(* ===== verification/Searcher.v ===== *)
(** * The searcher (app/src/Searcher.cpp)

    A searcher serves some shards of some indexes. It registers them in etcd,
    answers searches from its own indexes, and applies a writer's updates: it
    downloads the segments added and pushes them into the shard's index. The
    indexes of a process share its heap; an index is reached through [shards],
    a map of maps whose [operator[]] makes a null pointer for ids it does not
    have. *)

From S2P Require Import Prelude Cxx Floats BinaryIO StorageClient Faiss TopK IBaseIndex Segment.
From S2P Require Import IIndex Index IndexFactory Merging Stats EtcdClient Prometheus Coordinator.

Record UpdateRequest := UpdateReq {
  up_added : list Z;
  up_deleted : list Z;
  up_index_id : string;
  up_shard_id : string;
}.

(** [std::to_string(size_t)] *)
Definition to_string_u64 (z : Z) : string := pretty (Z.to_N z).

Record searcher `{E : Etcd} `{P : PromLib} `{S : S3} (T : Type) := Sr {
  se_host : string;
  se_port : string;
  se_shards : gmap string (gmap string index_state);
  se_proc : proc T;
  se_etcd : kv;
  se_storage : storage S;
  se_prom : PrometheusExposer P;
}.
Arguments searcher _ _ _ _ : clear implicits.
Arguments Sr {_ _ _ _} _ _ _ _ _ _ _.
Arguments se_host {_ _ _ _} _.
Arguments se_port {_ _ _ _} _.
Arguments se_shards {_ _ _ _} _.
Arguments se_proc {_ _ _ _} _.
Arguments se_etcd {_ _ _ _} _.
Arguments se_storage {_ _ _ _} _.
Arguments se_prom {_ _ _ _} _.

Section searcher.
Context `{SL : StdLib} {E : Etcd} {DT : DoubleText} {P : PromLib} {S3 : S3} {J : Json}.
Context {T : Type} `{B : IBaseIndex T}.
Abbreviation state := (searcher E P S3 T).
Implicit Types s : state.

Definition se_set_shards (m : gmap string (gmap string index_state)) s : state :=
  Sr (se_host s) (se_port s) m (se_proc s) (se_etcd s) (se_storage s) (se_prom s).
Definition se_set_proc (p : proc T) s : state :=
  Sr (se_host s) (se_port s) (se_shards s) p (se_etcd s) (se_storage s) (se_prom s).
Definition se_set_etcd (e : kv) s : state :=
  Sr (se_host s) (se_port s) (se_shards s) (se_proc s) e (se_storage s) (se_prom s).
Definition se_set_storage (x : storage S3) s : state :=
  Sr (se_host s) (se_port s) (se_shards s) (se_proc s) (se_etcd s) x (se_prom s).
Definition se_set_prom (p : PrometheusExposer P) s : state :=
  Sr (se_host s) (se_port s) (se_shards s) (se_proc s) (se_etcd s) (se_storage s) p.

Definition with_etcd {A} (m : M kv A) : M state A := zoom se_etcd se_set_etcd m.
Definition with_storage {A} (m : M (storage S3) A) : M state A := zoom se_storage se_set_storage m.
Definition with_proc {A} (m : M (proc T) A) : M state A := zoom se_proc se_set_proc m.
Definition with_prom (f : PrometheusExposer P → PrometheusExposer P) : M state () :=
  modify (λ s, se_set_prom (f (se_prom s)) s).

(** [shards[index_id][shard_id]->...]; a searcher's indexes have no
    callback, so nothing is logged. *)
Definition on_shard {A} (index_id shard_id : string) (m : M (st T) A) : M state A := λ s,
  match se_shards s !! index_id ≫= λ x, x !! shard_id with
  | None => (s, Undef NullDeref)
  | Some i =>
    let '(s', o) := m (St (se_proc s) i []) in
    (se_set_shards (put2 index_id shard_id (st_idx s') (se_shards s))
       (se_set_proc (st_proc s') s), o)
  end.

(** ** Startup and shutdown *)

Definition address s : string := se_host s +:+ ":" +:+ se_port s.

(** The shards served, in the order the maps are traversed. *)
Definition served s : list (string * string) :=
  p1 ← std_iter (se_shards s); p2 ← std_iter p1.2; [(p1.1, p2.1)].

Definition Init : M state () :=
  l ← gets served; a ← gets address;
  forM l (λ p, with_etcd (AddSearcherHost p.1 p.2 a)).

Definition GracefulShutdown : M state () :=
  l ← gets served; a ← gets address;
  forM l (λ p, with_etcd (RemoveSearcherHost p.1 p.2 a)).

Definition add_shard (item : json) : M state () :=
  index_id ← liftO (string_at item "index_id");
  shard_id ← liftO (string_at item "shard_id");
  i ← with_proc (CreateIndex item);
  modify (λ s, se_set_shards (put2 index_id shard_id i (se_shards s)) s).

(** The constructor, from the state the members are initialised to. *)
Definition SearcherImpl (shards_configs : json) : M state () :=
  forM (json_items shards_configs) add_shard;;
  Init;;
  _ ← with_storage (logIn "user" "password");
  mret ().

(** ** Requests *)

Fixpoint search_shards (index_id : string) (query : list f32) (k : Z) (shs : list string)
    (result : list string) : M state (list string) :=
  match shs with
  | [] => mret result
  | sh :: shs =>
    shard_result ← on_shard index_id sh (search query k);
    search_shards index_id query k shs (result ++ shard_result)
  end.

Definition ProcessSearchRequest (rq : SearchRequest) : M state SearchResponse :=
  with_prom (IncrementCounter "requests_count" (f64_of_Z 1) ∅);;
  let index_id := rq_index_id rq in
  match rq_shard_id rq with
  | Some shard_id => on_shard index_id shard_id (search (vector_data rq) (rq_k rq))
  | None =>
    modify (λ s, se_set_shards (<[index_id := default ∅ (se_shards s !! index_id)]> (se_shards s)) s);;
    shs ← gets (λ s, (std_iter (default ∅ (se_shards s !! index_id))).*1);
    search_shards index_id (vector_data rq) (rq_k rq) shs []
  end.

(** [std::make_shared] of a segment *)
Definition hold (sg : segment T) : M state loc := λ s,
  (se_set_proc (new_seg sg (se_proc s)) s, Ok (fresh (se_proc s))).

(** [std::fopen(name, "r")] and [DeserealizeSegment(fd)]: the segment on the
    heap. The result of [getObject] is not looked at. *)
Definition load_segment (junk : Z) (filename : string) : M state (option loc) :=
  d ← gets (λ s, st_dir (se_storage s));
  sg ← liftO (DeserealizeSegment_file junk d filename);
  match sg with
  | None => mret None
  | Some sg => l ← hold sg; mret (Some l)
  end.

Definition apply_added (junk : Z) (index_id shard_id : string) (added_id : Z) : M state () :=
  let segment_filename := to_string_u64 added_id in
  _ ← with_storage (getObject index_id segment_filename);
  segment ← load_segment junk segment_filename;
  on_shard index_id shard_id (pushSegment segment);;
  with_storage (remove_file segment_filename).

Definition ProcessUpdateRequest (junk : Z) (rq : UpdateRequest) : M state () :=
  let index_id := up_index_id rq in
  let shard_id := up_shard_id rq in
  with_prom (IncrementCounter "updates_count" (f64_of_Z 1) (shard_labels index_id shard_id));;
  forM (up_added rq) (apply_added junk index_id shard_id);;
  forM (up_deleted rq) (λ k, _ ← on_shard index_id shard_id (eraseSegment k); mret ()).
End searcher.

== == ==

Where in the entries does the word "have" occur? Copy out each line that has it.

    have. *)
(** [shards[index_id][shard_id]->...]; a searcher's indexes have no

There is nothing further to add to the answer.